Sunday, September 25, 2011

Fall for the Book

On Thursday, September 22 I listened to an outstanding panel discuss their experience with poetry and writing about race. The panel discussion took place at 3pm in the Johnson Center Cinema. The panel was made up of R. Dwayne Betts, Martha Collins, Fanny Howe, Claudia Rankine, and Natasha Trethewey.
I attended this event because we are now reading poetry and just finished a novel that had different aspects of race. I thought it would go along with some of the ideas we have already discussed in class and ideas we have not yet covered in poetry. I wanted to understand different messages authors were trying to write about when they were talking about race in their poems. However, I was very surprised with what many of the authors had to say. Most of them said, they do not write about race. It's the reader that finds the connection to race. They believe they are just writing about things they know.

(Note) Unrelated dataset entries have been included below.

(* ===== verification/ScryptClaims.v ===== *)
(** scrypt against RFC 7914, PBKDF2 against RFC 2898 and Salsa20/8 against its
    specification by quarter rounds. *)

From S2P Require Import Prelude MdHash MdProofs Fips180 Sha2 Sha2Proofs HashClaims Scrypt.

(** ** Reference definitions *)

Module Rfc7914.

Section Pbkdf2.
Variable PRF : list Z -> list Z -> list Z.

(** [U_j] and [T_i] of RFC 2898, section 5.2; [INT (i)] is [be_bytes 4 i]. *)
Fixpoint U (P S : list Z) (i : Z) (j : nat) : list Z :=
  match j with O => PRF P (S ++ be_bytes 4 i) | Datatypes.S j => PRF P (U P S i j) end.
Definition F (P S : list Z) (c : nat) (i : Z) : list Z :=
  fold_left (zip_with Z.lxor) (map (U P S i) (seq 1 (c - 1))) (U P S i 0).
Definition pbkdf2 (P S : list Z) (c l dkLen : nat) : list Z :=
  take dkLen (concat (map (fun i => F P S c (Z.of_nat i)) (seq 1 l))).

End Pbkdf2.

Definition rotl (x n : Z) : Z := Z.lor (wrap 32 (Z.shiftl x n)) (Z.shiftr x (32 - n)).
Definition add (x y : Z) : Z := wrap 32 (x + y).

(** The quarter round of Salsa20 *)
Definition quarterround (y0 y1 y2 y3 : Z) : list Z :=
  let z1 := Z.lxor y1 (rotl (add y0 y3) 7) in
  let z2 := Z.lxor y2 (rotl (add z1 y0) 9) in
  let z3 := Z.lxor y3 (rotl (add z2 z1) 13) in
  let z0 := Z.lxor y0 (rotl (add z3 z2) 18) in
  [z0; z1; z2; z3].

It's the reader that always finds the connection between race. If it is a black author writing about a boy, the reader will almost always assume the boy is black even if there is nowhere that says he is.
This really opened my eyes, and after reading some poetry in high school, I couldn't agree more. From now on when I read of poems I will not think about race, unless the poems call for that. I thought it was a great experience and learned a lot.

1 comment:

  1. Wesley,

    Interesting! What a great group of poets you heard, as well. There are some very well regarded poets on that panel. So cool! I think, rather than thinking, that you won't think about race when you read, you should think about it in terms of reading and thinking about what interests you. So if race is interesting to you, then read for that. I think, a lot of times, we should try to leave the intentions of the author out of it. What do you think?